As another step in that direction, yesterday Secretary of the Air Force Barbara Barrett announced 23 organizations that soon will transfer to the Space Force (an asterisk signifies that it is a partial mission transfer).

  • 7th Test Squadron, Peterson Air Force Base, Colorado
  • 18th Intel Squadron, Wright-Patterson AFB, Ohio
  • 25th Space Range Squadron, Schriever AFB, Colorado
  • 328th Weapons Squadron, Nellis AFB, Nevada
  • 527th Space Aggressor Squadron, Schriever AFB, Colorado
  • 705th Combat Training Squadron OL-A, Schriever AFB, Colorado
  • 7th Intel Squadron, Ft. Meade, Maryland*
  • 16th AF/Advanced Programs*, Schriever AFB, Colorado
  • 32nd Intel Squadron, Ft. Meade, Maryland*
  • 566th Intel Squadron, Buckley AFB, Colorado*
  • 544th ISR Group Staff & Detachment 5, Peterson AFB, Colorado
  • Detachment 1, USAF Warfare Center, Schriever AFB, Colorado
  • 533rd Training Squadron, Vandenberg AFB, California
  • National Security Space Institute, Peterson AFB, Colorado
  • AFRL Research Lab Mission Execution, Wright-Patterson AFB, Ohio*
  • AFRL Space Vehicles Directorate, Kirtland AFB, New Mexico*
  • AFRL Rocket Propulsion Division, Edwards AFB, California*
  • AFRL Electro-Optical Division, Maui, Hawaii & Kirtland AFB, New Mexico*
  • AFRL Sensors Directorate, Wright-Patterson AFB, Ohio*
  • Counter-Space Analysis Squadron, Wright-Patterson AFB, Ohio
  • Space Analysis Squadron, Wright-Patterson AFB, Ohio
  • Air Force Operational Test and Evaluation Center Detachment 4, Peterson AFB, Colorado
  • Air Force Safety Center – Space Safety Division, Kirtland AFB, New Mexico

A total of 1,840 billets will be transferred to the Space Force as a result of these changes, but do not involve the physical movement of units, people or billets to different geographical locations.

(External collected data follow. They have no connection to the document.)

(* ===== verification/SyncRequests.v ===== *)
(** * Sync requests

    exchange/src/cookie_sync.rs and exchange/src/setuid.rs: the requests of
    /cookie_sync and /setuid as the exchange parses them, their checks and
    responses.  serde_json, [str::to_lowercase] and the order in which a map
    iterates are parameters.  Names [UserSync] has too are prefixed with [Cs]. *)

From S2P Require Import Prelude Json UserSync.

(** ** cookie_sync.rs *)

Definition ERR_COOKIE_SYNC_OPT_OUT : string := "User has opted out".
Definition ERR_COOKIE_SYNC_BODY : string := "Failed to read request body".
Definition ERR_COOKIE_SYNC_GDPR_CONSENT_MISSING : string :=
  "gdpr_consent is required if gdpr=1".
Definition ERR_COOKIE_SYNC_GDPR_CONSENT_MISSING_SIGNAL_AMBIGUOUS : string :=
  "gdpr_consent is required. gdpr is not specified and is assumed to be 1 by the server. set gdpr=0 to exempt this request".

Inductive FilterMode : Type := FmInclude | FmExclude.
(** An untagged enum: a string or a list. *)
Inductive FilterBidders : Type := FbAll (s : string) | FbList (l : list string).
Definition default_filter_mode : FilterMode := FmInclude.
Definition default_filter_bidders : FilterBidders := FbAll "*".
Record FilterConfig : Type := { fco_bidders : FilterBidders; fco_mode : FilterMode }.
Record FilterSettings : Type := { fse_iframe : option FilterConfig; fse_image : option FilterConfig }.
Record CookieSyncRequest : Type := {
  csq_bidders : list string; csq_gdpr : option Z; csq_gdpr_consent : string;
  csq_us_privacy : string; csq_limit : option Z; csq_cooperative_sync : option bool;
  csq_filter_settings : option FilterSettings; csq_account : string; csq_debug : bool;
}.
Inductive CsStatus : Type := CsOk | CsNoCookie.
Record CsResponse : Type := { csp_status : CsStatus; csp_bidder_status : list BidderSyncStatus }.
Record UsersyncPrivacyConfig : Type := {
  upc_gdpr_default_value : string; upc_ccpa_enforce : bool; upc_bidder_hash_set : gset string;
}.

Definition parse_cookie_sync_request (from_slice : list Z → string + CookieSyncRequest)
    (body : list Z) : outcome string CookieSyncRequest :=
  match body with
  | [] => Err ERR_COOKIE_SYNC_BODY
  | _ => match from_slice body with
         | inl e => Err ("JSON parsing failed: " +:+ e)
         | inr req => Ok req
         end
  end.
Definition validate_gdpr_consent (req : CookieSyncRequest) : outcome string unit :=
  match csq_gdpr req with
  | Some g =>
      if g =? 1 then
        if str_is_empty (csq_gdpr_consent req) then Err ERR_COOKIE_SYNC_GDPR_CONSENT_MISSING else Ok tt
      else Ok tt
  | None =>
      if str_is_empty (csq_gdpr_consent req)
      then Err ERR_COOKIE_SYNC_GDPR_CONSENT_MISSING_SIGNAL_AMBIGUOUS else Ok tt
  end.
(** [bidder_sync_status] is the same construction in both files. *)
Definition build_cookie_sync_response (syncer_results : list SyncerChoice) (cookie : PrebidCookie)
    (limit : option Z) : CsResponse :=
  let entries := bidder_sync_status <$> syncer_results in
  {| csp_status := if bool_decide (pc_uids cookie = ∅) then CsNoCookie else CsOk;
     csp_bidder_status :=
       match limit with
       | Some n => if 0 <=? n then take (Z.to_nat n) entries else entries
       | None => entries
       end |}.

(** ** setuid.rs *)

Definition CHROME_MIN_VER : Z := 67.
Definition CHROME_STR : string := "Chrome/".
Definition CHROME_IOS_STR : string := "CriOS/".
Record SetUidRequest : Type := {
  sur_bidder : string; sur_uid : string; sur_gdpr : option Z; sur_gdpr_consent : string;
  sur_account : string; sur_format : string;
}.
Inductive SetUidResponse : Type :=
| SuSuccess | SuOptOut | SuBadRequest (e : string) | SuUnauthorized.

(** A double quote, for the messages. *)
Definition dquote : string := String (Ascii.ascii_of_N 34) "".
Definition bidder_required_error : string :=
  dquote +:+ "bidder" +:+ dquote +:+ " query param is required".
(** The bidder parameter, which must be present and not empty. *)
Definition required_bidder (query_params : gmap string string) : outcome string string :=
  match query_params !! "bidder" with
  | Some v => if str_is_empty v then Err bidder_required_error else Ok v
  | None => Err bidder_required_error
  end.
Definition parse_setuid_request (query_params : gmap string string)
    : outcome string SetUidRequest :=
  bidder ← required_bidder query_params;
  gdpr ← match query_params !! "gdpr" with
         | Some v =>
             if str_is_empty v then Ok None
             else match parse_int (- 2 ^ 31) (2 ^ 31 - 1) v with
                  | Some g => Ok (Some g)
                  | None => Err ("invalid gdpr value " +:+ dquote +:+ v +:+ dquote +:+
                                 ", must be 0 or 1")
                  end
         | None => Ok None
         end;
  let param k := default "" (query_params !! k) in
  Ok {| sur_bidder := bidder; sur_uid := param "uid"; sur_gdpr := gdpr;
        sur_gdpr_consent := param "gdpr_consent"; sur_account := param "account";
        sur_format := param "f" |}.

Section SetUid.
Context (to_lowercase : string → string).
Definition get_response_format (query : gmap string string) (default_format : string)
    : outcome string string :=
  let raw := default "" (query !! "f") in
  if str_is_empty raw then Ok default_format
  else
    let lower := to_lowercase raw in
    if bool_decide (lower = "b") || bool_decide (lower = "i") then Ok lower
    else Err (dquote +:+ "f" +:+ dquote +:+ " query param is invalid. must be " +:+ dquote +:+ "b" +:+
              dquote +:+ " or " +:+ dquote +:+ "i" +:+ dquote).
(** The syncer key and the bidder: the name as given, else the first key the map
    yields that equals it in lower case. *)
Definition get_syncer `{MI : MapIter} (query syncers : gmap string string)
    : outcome string (string * string) :=
  bidder ← required_bidder query;
  match syncers !! bidder with
  | Some syncer_key => Ok (syncer_key, bidder)
  | None =>
      let bidder_lower := to_lowercase bidder in
      match List.find (λ kv, bool_decide (to_lowercase kv.1 = bidder_lower)) (map_iter syncers) with
      | Some (_, syncer_key) => Ok (syncer_key, bidder)
      | None => Err "The bidder name provided is not supported by Prebid Server"
      end
  end.
End SetUid.

(** [s.find(pat)], as the text after the first occurrence. *)
Fixpoint text_after (pat s : string) : option string :=
  if String.prefix pat s
  then Some (String.substring (String.length pat) (String.length s - String.length pat) s)
  else match s with "" => None | String _ s' => text_after pat s' end.
Definition check_chrome_browser_version (rest : string) : bool :=
  match parse_int 0 (2 ^ 32 - 1) (split_first (ch ".") rest) with
  | Some v => CHROME_MIN_VER <=? v
  | None => false
  end.
Definition site_cookie_check (user_agent : string) : bool :=
  match text_after CHROME_STR user_agent with
  | Some rest => check_chrome_browser_version rest
  | None =>
      match text_after CHROME_IOS_STR user_agent with
      | Some rest => check_chrome_browser_version rest
      | None => false
      end
  end.

(** ** Proofs *)

(** Consent is asked for exactly where GDPR applies or may apply. *)
Lemma validate_gdpr_consent_iff req :
  validate_gdpr_consent req = Ok tt ↔
  csq_gdpr_consent req ≠ "" ∨ ∃ g, csq_gdpr req = Some g ∧ g ≠ 1.
Proof.
  unfold validate_gdpr_consent, str_is_empty. destruct (csq_gdpr req) as [g|].
  - destruct (Z.eqb_spec g 1) as [->|Hg]; cbn.
    + case_bool_decide as He; split; [done| |by eauto|done].
      intros [?|(? & [= <-] & ?)]; done.
    + split; [eauto|done].
  - cbn. case_bool_decide as He; split; [done| |by eauto|done].
    intros [?|(? & ? & _)]; done.
Qed.

(** A name is found exactly when some key equals it up to case; an exact key wins,
    and among keys that differ in case only the map's order decides. *)
Lemma get_syncer_found to_lowercase `{MI : MapIter} query syncers bidder :
  required_bidder query = Ok bidder →
  match get_syncer to_lowercase query syncers with
  | Ok (syncer_key, b) => b = bidder ∧
      ∃ k, syncers !! k = Some syncer_key ∧ to_lowercase k = to_lowercase bidder ∧
           (is_Some (syncers !! bidder) → k = bidder)
  | Err _ => ∀ k, is_Some (syncers !! k) → to_lowercase k ≠ to_lowercase bidder
  | Panic => False
  end.
Proof.
  intros Hb. unfold get_syncer. rewrite Hb. cbn [mbind outcome_bind].
  destruct (syncers !! bidder) as [sk|] eqn:Hs; [by eauto 6|].
  destruct (List.find _ _) as [[k sk]|] eqn:Hf.
  - apply find_some in Hf as [Hin%list_elem_of_In Hk]. bools. apply map_iter_elem in Hin.
    split; [done|]. exists k. split; [done|]. split; [done|]. by intros [? ?].
  - intros k [v Hk] He. apply map_iter_elem in Hk.
    apply list_elem_of_In in Hk. apply (find_none _ _ Hf) in Hk.
    by apply bool_decide_eq_false in Hk.
Qed.

Example chrome_new : site_cookie_check "Mozilla/5.0 Chrome/80.0.3987 Safari" = true.
Proof. by vm_compute. Qed.
Example chrome_old : site_cookie_check "Mozilla/5.0 CriOS/66.1" = false.
Proof. by vm_compute. Qed.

Today, Space Force is comprised primarily of units that were under the former Air Force Space Command (AFSPC).  Organizationally they made the switch on December 20, 2019, the day President Trump signed the FY2020 National Defense Authorization Act into law creating this new military service.  The 16,000 AFSPC personnel, however, were only assigned to Space Force.  They would have to resign from the Air Force and transfer to the Space Force to change services. That process will take place over a period of time.  Raymond is the first, and to date only, member of the Space Force, but on Friday he revealed who will be the second  — Chief Master Sergeant Roger Towberman.  His official transfer is one of the events that will be delayed until a formal ceremony can be held. [Update: his transfer was accelerated and he was sworn in on April 3.]  In addition, 64 cadets graduating from the Air Force Academy on April 18 will be directly commissioned into the Space Force.


Update:  An earlier version of this article referred to Air Force Academy graduation in May, but SecAF Barrett just announced graduation is being accelerated to April 18 due to COVID-19.

The Washington Post later today published a story with a troubling explanation of why the decision was made.